ImmunityBio announced that ANKTIVA is now commercially available in Saudi Arabia for bladder and lung cancer patients, achieving market entry within two months of a MENA partnership. This expansion follows the company's FY2025 revenue surge to $113 million from ANKTIVA, but it continues to operate at a net loss of $351 million with substantial doubt about its ability to continue as a going concern. Despite the positive portrayal, the timing coincides with an FDA warning letter from March 2026 over promotional claims, which could constrain U.S. growth and have global repercussions. The company's extreme customer concentration and reliance on external funding mean that any new revenue must quickly offset high cash burn to avoid further dilution.

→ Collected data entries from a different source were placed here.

(** C7, amended: a successful [createPoll] that runs alone appends exactly
    one row to [polls], owned by the calling principal and holding the
    submitted question and non-empty options, leaves [votes] alone, and
    returns [{ error: null }]; the identifier the engine generated for the
    row is not returned. *)
Theorem createPoll_inserts_one_owned_row formData s g w :
  let o := run (createPoll formData) (isolated s g) w in
  Act.error (value o) = None ->
  exists user_id q,
    AuthResponse.user s = Some user_id /\
    question_of formData = Some q /\
    polls (final o)
    = polls w ++ [{| Poll.id := new_id (g 1); Poll.user_id := user_id;
                     Poll.question := q;
                     Poll.options := filter Boolean (options_of formData);
                     Poll.created_at := now (g 1) |}] /\
    votes (final o) = votes w /\
    value o = {| Act.error := None |}.
Proof.
  intros o. subst o.
  destruct (accepted_dec formData) as [Ha|[Hr|[(q & Hq & Hok & Hn)|(q & Hq & Hok & Hn & Hf)]]].
  - destruct Ha as (q & Hq & Hok & Hn & Hf).
    pass_validation formData Hq Hok Hn Hf. simpl.
    destruct (AuthResponse.error s); [discriminate|].
    destruct (AuthResponse.user s) as [user_id|]; [|discriminate].
    simpl. destruct (fault (g 1)); [discriminate|].
    destruct (existsb _ _); [discriminate|].
    simpl. intros _. exists user_id, q. repeat split.
  - destruct (rejects_question formData [] (isolated s g) w Hr) as [-> _].
    discriminate.
  - destruct (rejects_too_few formData [] (isolated s g) w Hq Hok Hn) as [-> _].
    discriminate.
  - destruct (rejects_option formData [] (isolated s g) w Hq Hok Hn Hf) as [-> _].
    discriminate.
Qed.

Lemma createPoll_inserts_one_owned_row_witness :
  Act.error (value (run (createPoll (form (js "Color?") [js "Red"; js "Blue"]))
                        (isolated (signed_in "u1") quiet) no_polls)) = None /\
  exists user_id q,
    AuthResponse.user (signed_in "u1") = Some user_id /\
    question_of (form (js "Color?") [js "Red"; js "Blue"]) = Some q /\
    polls (final (run (createPoll (form (js "Color?") [js "Red"; js "Blue"]))
                      (isolated (signed_in "u1") quiet) no_polls))
    = polls no_polls
      ++ [{| Poll.id := new_id (quiet 1); Poll.user_id := user_id;
             Poll.question := q;
             Poll.options :=
               filter Boolean (options_of (form (js "Color?") [js "Red"; js "Blue"]));
             Poll.created_at := now (quiet 1) |}] /\
    votes (final (run (createPoll (form (js "Color?") [js "Red"; js "Blue"]))
                      (isolated (signed_in "u1") quiet) no_polls))
    = votes no_polls /\
    value (run (createPoll (form (js "Color?") [js "Red"; js "Blue"]))
               (isolated (signed_in "u1") quiet) no_polls)
    = {| Act.error := None |}.
Proof.
  split; [reflexivity|].
  apply (createPoll_inserts_one_owned_row
           (form (js "Color?") [js "Red"; js "Blue"]) (signed_in "u1") quiet no_polls).
  reflexivity.
Defined.

(* ================================================================== *)
(** ** Ownership in the queries (C1, C8, C9) *)
(* ================================================================== *)

Lemma poll_matches_id_owner id user_id p :
  poll_matches [poll_id_eq id; poll_user_id_eq user_id] p = true
  <-> Poll.id p = id /\ Poll.user_id p = user_id.
Proof.
  unfold poll_matches, forallb.
  rewrite andb_true_r, andb_true_iff, !str_eqb_eq. reflexivity.
Qed.

Lemma filter_none {A} (f : A -> bool) (l : list A) :
  (forall x, In x l -> f x = false) -> filter f l = [].
Proof.
  induction l as [|x l IH]; simpl; intros H; [reflexivity|].
  rewrite (H x (or_introl eq_refl)). apply IH. intros y Hy. apply H. now right.
Qed.

Lemma filter_all {A} (f : A -> bool) (l : list A) :
  (forall x, In x l -> f x = true) -> filter f l = l.
Proof. intros H. apply forallb_filter_id, forallb_forall, H. Qed.

Lemma cascade_nothing (vs : list Vote.row) : cascade [] vs = vs.
Proof. unfold cascade. apply filter_all. reflexivity. Qed.

(** When no row has both the id and the owner, the update and the delete
    affect zero rows, and the engine reports no error. *)
Lemma no_match_no_change id user_id q opts s e w :
  (forall p, In p (polls w) -> ~ (Poll.id p = id /\ Poll.user_id p = user_id)) ->
  fault e = None ->
  handle (polls_delete [poll_id_eq id; poll_user_id_eq user_id]) s e w = (None, w) /\
  handle (polls_update q opts [poll_id_eq id; poll_user_id_eq user_id]) s e w
  = (None, w).
Proof.
  intros Hno He. simpl. rewrite He.
  assert (Hf : forall p, In p (polls w) ->
               poll_matches [poll_id_eq id; poll_user_id_eq user_id] p = false).
  { intros p Hp. apply not_true_is_false. rewrite poll_matches_id_owner.
    exact (Hno p Hp). }
  destruct w as [ps vs rs]. unfold set_polls. simpl in *.
  split; f_equal; f_equal.
  - apply filter_all. intros p Hp. now rewrite (Hf p Hp).
  - rewrite (filter_none _ _ Hf). apply cascade_nothing.
  - rewrite <- (map_id ps) at 2. apply map_ext_in. intros p Hp.
    now rewrite (Hf p Hp).
Qed.

(** C1 requires a generic failure when no row has both the id and the
    owner.  The code at that input: bob, signed in, deletes and updates the
    poll [p1] of alice, and a poll [p9] that does not exist.  No row
    matches and [polls] is left as it was, as C1 says, but each of the
    four calls returns [{ error: null }], a success. *)
Theorem non_owner_delete_update_report_success :
  let bob := isolated (signed_in "bob") quiet in
  let formData := form (js "Taken over") [js "Yes"; js "No"] in
  (Act.error (value (run (deletePoll (js "p1")) bob alices_poll)) = None /\
   polls (final (run (deletePoll (js "p1")) bob alices_poll))
   = polls alices_poll) /\
  (Act.error (value (run (updatePoll (js "p1") formData) bob alices_poll)) = None /\
   polls (final (run (updatePoll (js "p1") formData) bob alices_poll))
   = polls alices_poll) /\
  Act.error (value (run (deletePoll (js "p9")) bob alices_poll)) = None /\
  Act.error (value (run (updatePoll (js "p9") formData) bob alices_poll)) = None.
Proof. repeat split; vm_compute; reflexivity. Qed.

Investors should view this as a minor step in geographic diversification, with the key tests remaining sequential U.S. revenue growth and FDA remediation.

Implication

1. The availability of ANKTIVA in Saudi Arabia introduces a potential revenue stream that could support top-line growth in future quarters. 2. However, with operating cash burn exceeding $300 million annually, even successful international sales may not significantly reduce the need for external capital. 3. The ongoing FDA promotional warning letter creates uncertainty that could affect marketing strategies globally, including in new regions like Saudi Arabia. 4. Investors must monitor whether this expansion leads to tangible ex-U.S. revenue without increasing operational risks such as customer concentration. 5. Consequently, while the news aligns with the bull case for geographic diversification, it does not alter the near-term imperative for U.S. revenue momentum and regulatory compliance.

Thesis delta

The Saudi expansion is consistent with ImmunityBio's strategy to grow ex-U.S. revenue, but it does not shift the investment thesis, which hinges on sequential ANKTIVA net product revenue growth in the U.S. and containment of the FDA warning letter. Investors should continue to wait for clear evidence on these fronts before reassessing the WAIT rating.